TASK PROMPT: While reading the listing below, count how many lines hold the word "provider", and answer with the number only.

DATASET RECORDS:
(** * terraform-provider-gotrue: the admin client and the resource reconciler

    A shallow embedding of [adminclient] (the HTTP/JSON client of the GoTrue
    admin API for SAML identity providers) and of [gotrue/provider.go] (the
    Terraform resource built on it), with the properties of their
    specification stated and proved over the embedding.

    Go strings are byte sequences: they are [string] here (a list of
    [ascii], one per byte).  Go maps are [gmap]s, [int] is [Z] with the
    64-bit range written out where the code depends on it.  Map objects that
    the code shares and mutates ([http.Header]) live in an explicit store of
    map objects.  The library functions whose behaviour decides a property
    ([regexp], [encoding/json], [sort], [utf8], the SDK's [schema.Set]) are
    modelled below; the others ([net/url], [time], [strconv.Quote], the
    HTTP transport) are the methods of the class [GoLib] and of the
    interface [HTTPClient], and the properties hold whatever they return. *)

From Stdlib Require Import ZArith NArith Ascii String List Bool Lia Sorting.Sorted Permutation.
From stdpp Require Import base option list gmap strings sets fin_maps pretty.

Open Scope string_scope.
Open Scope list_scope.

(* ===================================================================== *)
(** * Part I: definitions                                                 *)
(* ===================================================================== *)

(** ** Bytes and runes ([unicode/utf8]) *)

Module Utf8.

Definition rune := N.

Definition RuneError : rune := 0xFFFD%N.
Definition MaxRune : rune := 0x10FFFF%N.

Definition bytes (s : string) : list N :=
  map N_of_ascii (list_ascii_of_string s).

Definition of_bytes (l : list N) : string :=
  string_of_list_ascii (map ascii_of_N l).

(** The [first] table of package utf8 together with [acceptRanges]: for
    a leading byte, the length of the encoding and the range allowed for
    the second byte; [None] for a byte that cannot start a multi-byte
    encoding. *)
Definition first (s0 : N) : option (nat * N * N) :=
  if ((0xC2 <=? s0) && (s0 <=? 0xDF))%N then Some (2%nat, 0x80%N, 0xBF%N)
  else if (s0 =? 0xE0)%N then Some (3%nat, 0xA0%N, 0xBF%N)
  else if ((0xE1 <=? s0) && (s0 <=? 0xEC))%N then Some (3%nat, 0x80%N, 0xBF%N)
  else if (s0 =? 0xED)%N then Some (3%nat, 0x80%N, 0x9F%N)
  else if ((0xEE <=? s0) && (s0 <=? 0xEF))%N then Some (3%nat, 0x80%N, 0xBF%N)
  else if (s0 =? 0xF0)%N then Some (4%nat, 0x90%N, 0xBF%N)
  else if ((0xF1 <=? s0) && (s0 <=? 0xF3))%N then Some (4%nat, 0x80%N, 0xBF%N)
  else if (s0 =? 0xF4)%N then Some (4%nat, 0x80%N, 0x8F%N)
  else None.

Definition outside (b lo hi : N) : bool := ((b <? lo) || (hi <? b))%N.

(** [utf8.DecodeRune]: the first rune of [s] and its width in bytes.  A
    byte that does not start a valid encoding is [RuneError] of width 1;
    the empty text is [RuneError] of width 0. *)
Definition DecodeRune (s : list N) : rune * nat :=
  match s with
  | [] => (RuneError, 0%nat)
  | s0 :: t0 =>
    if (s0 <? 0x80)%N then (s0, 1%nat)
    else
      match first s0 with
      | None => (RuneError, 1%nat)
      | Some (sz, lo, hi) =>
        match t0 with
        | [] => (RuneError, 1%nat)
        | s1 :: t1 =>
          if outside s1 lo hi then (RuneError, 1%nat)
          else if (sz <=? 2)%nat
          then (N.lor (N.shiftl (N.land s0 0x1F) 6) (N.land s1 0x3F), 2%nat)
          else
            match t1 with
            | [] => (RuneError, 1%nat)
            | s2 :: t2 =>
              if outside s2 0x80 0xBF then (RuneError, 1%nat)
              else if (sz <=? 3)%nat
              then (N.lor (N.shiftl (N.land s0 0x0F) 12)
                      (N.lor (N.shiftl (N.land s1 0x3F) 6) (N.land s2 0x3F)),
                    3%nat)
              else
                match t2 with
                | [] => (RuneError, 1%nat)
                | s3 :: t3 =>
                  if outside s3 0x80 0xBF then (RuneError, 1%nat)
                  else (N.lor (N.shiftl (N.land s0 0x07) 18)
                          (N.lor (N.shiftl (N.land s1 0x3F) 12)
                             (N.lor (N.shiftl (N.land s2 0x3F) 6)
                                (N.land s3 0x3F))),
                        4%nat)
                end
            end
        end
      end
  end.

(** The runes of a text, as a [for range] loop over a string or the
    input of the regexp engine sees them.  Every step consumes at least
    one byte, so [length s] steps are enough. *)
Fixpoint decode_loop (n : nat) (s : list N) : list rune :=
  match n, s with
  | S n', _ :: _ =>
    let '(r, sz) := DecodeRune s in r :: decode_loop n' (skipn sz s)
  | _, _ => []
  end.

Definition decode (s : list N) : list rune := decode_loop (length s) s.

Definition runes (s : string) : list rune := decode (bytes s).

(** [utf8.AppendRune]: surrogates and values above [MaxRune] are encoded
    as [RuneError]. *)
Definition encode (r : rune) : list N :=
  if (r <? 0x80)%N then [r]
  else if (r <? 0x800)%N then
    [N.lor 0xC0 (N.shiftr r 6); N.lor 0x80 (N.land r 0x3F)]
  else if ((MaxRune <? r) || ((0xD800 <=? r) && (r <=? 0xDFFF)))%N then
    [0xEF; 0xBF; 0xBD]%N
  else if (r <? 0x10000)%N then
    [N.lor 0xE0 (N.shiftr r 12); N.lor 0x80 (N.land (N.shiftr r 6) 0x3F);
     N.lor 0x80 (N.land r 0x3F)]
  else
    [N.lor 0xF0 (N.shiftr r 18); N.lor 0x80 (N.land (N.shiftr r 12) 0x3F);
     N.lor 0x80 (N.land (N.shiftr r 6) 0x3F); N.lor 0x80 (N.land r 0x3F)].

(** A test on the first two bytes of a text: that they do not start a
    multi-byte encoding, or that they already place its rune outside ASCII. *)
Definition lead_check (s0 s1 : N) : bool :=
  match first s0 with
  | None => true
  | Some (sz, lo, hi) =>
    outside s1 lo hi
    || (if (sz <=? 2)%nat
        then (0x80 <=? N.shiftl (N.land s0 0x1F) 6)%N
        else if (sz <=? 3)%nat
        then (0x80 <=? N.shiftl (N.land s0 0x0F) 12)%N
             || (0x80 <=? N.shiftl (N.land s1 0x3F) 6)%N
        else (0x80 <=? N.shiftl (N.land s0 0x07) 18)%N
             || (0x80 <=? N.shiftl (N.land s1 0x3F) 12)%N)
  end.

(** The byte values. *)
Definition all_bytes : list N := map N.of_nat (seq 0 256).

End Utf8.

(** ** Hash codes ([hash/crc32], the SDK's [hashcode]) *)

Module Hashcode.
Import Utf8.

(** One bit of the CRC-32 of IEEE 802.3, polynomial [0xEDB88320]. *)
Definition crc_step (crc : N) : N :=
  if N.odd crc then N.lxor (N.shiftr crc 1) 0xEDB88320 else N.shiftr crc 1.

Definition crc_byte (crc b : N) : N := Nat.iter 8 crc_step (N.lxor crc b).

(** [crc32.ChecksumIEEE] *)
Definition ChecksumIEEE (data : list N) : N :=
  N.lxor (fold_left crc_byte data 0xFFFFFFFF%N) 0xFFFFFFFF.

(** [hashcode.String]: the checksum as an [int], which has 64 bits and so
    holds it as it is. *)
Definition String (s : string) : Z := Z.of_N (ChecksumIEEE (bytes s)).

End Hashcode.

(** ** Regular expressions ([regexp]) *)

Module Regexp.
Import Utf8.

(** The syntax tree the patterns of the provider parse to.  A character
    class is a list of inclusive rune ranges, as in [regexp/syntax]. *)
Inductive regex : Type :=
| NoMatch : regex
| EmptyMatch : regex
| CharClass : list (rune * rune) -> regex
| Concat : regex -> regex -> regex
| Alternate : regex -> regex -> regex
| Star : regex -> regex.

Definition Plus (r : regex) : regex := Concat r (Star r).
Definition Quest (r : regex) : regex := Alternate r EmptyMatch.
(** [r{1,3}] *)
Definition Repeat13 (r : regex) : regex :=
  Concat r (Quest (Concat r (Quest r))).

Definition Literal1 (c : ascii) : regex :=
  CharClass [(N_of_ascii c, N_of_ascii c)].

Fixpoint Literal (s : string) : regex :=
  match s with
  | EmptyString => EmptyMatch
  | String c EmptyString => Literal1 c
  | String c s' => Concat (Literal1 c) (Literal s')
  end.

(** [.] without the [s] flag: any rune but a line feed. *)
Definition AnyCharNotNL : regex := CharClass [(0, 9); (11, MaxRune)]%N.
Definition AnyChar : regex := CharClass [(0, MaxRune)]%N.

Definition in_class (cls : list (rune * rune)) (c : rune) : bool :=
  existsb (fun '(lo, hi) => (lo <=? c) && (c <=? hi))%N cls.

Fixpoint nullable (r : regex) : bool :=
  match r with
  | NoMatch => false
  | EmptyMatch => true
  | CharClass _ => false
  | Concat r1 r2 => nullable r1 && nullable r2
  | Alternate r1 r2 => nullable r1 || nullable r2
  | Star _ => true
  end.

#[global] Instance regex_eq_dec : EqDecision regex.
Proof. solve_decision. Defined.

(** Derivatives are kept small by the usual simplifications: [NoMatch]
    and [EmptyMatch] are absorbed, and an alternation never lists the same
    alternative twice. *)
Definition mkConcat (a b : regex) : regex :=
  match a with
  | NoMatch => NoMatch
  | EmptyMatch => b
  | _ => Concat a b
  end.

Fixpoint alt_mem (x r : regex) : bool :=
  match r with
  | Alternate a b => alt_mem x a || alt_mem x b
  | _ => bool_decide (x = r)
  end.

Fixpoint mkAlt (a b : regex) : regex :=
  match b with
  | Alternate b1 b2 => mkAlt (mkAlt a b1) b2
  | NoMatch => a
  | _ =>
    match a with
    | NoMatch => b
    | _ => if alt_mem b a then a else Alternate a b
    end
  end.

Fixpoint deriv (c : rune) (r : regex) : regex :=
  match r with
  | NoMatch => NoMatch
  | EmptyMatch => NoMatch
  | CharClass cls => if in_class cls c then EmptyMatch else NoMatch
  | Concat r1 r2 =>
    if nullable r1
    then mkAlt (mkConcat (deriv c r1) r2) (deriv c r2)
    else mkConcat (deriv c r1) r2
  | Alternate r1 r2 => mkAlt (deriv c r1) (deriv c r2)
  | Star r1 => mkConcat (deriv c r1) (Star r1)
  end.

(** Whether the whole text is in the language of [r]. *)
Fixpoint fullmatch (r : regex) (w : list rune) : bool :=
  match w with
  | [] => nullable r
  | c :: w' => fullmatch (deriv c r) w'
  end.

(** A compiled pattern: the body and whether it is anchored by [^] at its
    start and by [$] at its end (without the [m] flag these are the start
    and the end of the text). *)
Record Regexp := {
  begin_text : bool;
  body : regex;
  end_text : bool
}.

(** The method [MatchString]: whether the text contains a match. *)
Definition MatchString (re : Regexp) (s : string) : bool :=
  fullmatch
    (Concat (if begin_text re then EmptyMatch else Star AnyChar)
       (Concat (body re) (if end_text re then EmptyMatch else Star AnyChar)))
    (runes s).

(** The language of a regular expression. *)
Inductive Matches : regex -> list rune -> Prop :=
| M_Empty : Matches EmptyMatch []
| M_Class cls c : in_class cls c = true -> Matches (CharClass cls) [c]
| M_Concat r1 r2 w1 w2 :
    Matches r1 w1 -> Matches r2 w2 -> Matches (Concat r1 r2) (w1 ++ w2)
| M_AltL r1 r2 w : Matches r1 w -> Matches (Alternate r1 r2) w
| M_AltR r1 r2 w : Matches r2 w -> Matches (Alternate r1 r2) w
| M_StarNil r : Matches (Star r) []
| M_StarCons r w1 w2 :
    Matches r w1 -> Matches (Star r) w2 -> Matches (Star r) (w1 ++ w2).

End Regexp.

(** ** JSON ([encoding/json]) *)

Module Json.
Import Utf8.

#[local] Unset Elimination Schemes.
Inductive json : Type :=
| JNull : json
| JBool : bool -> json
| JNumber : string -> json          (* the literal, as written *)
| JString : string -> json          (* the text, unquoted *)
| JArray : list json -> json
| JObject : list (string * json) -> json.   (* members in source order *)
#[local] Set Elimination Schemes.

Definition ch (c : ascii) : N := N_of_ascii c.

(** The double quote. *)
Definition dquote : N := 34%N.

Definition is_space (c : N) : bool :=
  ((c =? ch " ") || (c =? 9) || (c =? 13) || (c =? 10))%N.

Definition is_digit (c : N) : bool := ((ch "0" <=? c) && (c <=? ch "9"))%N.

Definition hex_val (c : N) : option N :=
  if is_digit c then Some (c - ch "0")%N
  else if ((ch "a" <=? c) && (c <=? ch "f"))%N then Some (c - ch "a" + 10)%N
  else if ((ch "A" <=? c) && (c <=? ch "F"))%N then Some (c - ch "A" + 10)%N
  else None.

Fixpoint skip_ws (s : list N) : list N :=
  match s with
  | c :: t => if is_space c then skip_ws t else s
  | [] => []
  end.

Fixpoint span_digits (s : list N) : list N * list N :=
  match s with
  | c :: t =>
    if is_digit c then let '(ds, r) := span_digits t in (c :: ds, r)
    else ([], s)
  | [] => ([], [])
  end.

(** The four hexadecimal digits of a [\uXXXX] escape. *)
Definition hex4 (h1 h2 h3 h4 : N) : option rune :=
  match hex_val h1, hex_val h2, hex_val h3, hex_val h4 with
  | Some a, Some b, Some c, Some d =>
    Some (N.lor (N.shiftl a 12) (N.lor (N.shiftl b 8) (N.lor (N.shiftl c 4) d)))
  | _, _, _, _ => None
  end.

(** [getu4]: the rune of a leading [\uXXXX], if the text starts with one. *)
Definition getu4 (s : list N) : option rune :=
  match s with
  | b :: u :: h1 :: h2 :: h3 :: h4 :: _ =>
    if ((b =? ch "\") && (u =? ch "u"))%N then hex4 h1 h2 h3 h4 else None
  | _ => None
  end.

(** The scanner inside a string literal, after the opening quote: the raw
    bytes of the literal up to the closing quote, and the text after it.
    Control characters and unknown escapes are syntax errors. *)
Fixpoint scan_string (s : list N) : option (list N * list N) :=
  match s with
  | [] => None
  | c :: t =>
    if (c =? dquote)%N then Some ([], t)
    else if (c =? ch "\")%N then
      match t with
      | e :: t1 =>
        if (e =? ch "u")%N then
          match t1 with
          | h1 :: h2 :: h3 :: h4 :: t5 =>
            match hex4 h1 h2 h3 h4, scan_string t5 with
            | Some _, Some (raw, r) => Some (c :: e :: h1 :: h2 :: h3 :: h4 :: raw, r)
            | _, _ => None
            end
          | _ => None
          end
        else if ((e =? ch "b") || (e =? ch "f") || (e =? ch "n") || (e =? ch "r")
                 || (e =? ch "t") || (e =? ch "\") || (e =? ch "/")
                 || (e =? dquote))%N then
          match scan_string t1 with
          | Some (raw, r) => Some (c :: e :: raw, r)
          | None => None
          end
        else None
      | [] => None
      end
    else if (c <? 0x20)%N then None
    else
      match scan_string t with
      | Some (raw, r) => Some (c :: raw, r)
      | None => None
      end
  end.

RESULT FOR THIS TASK: 3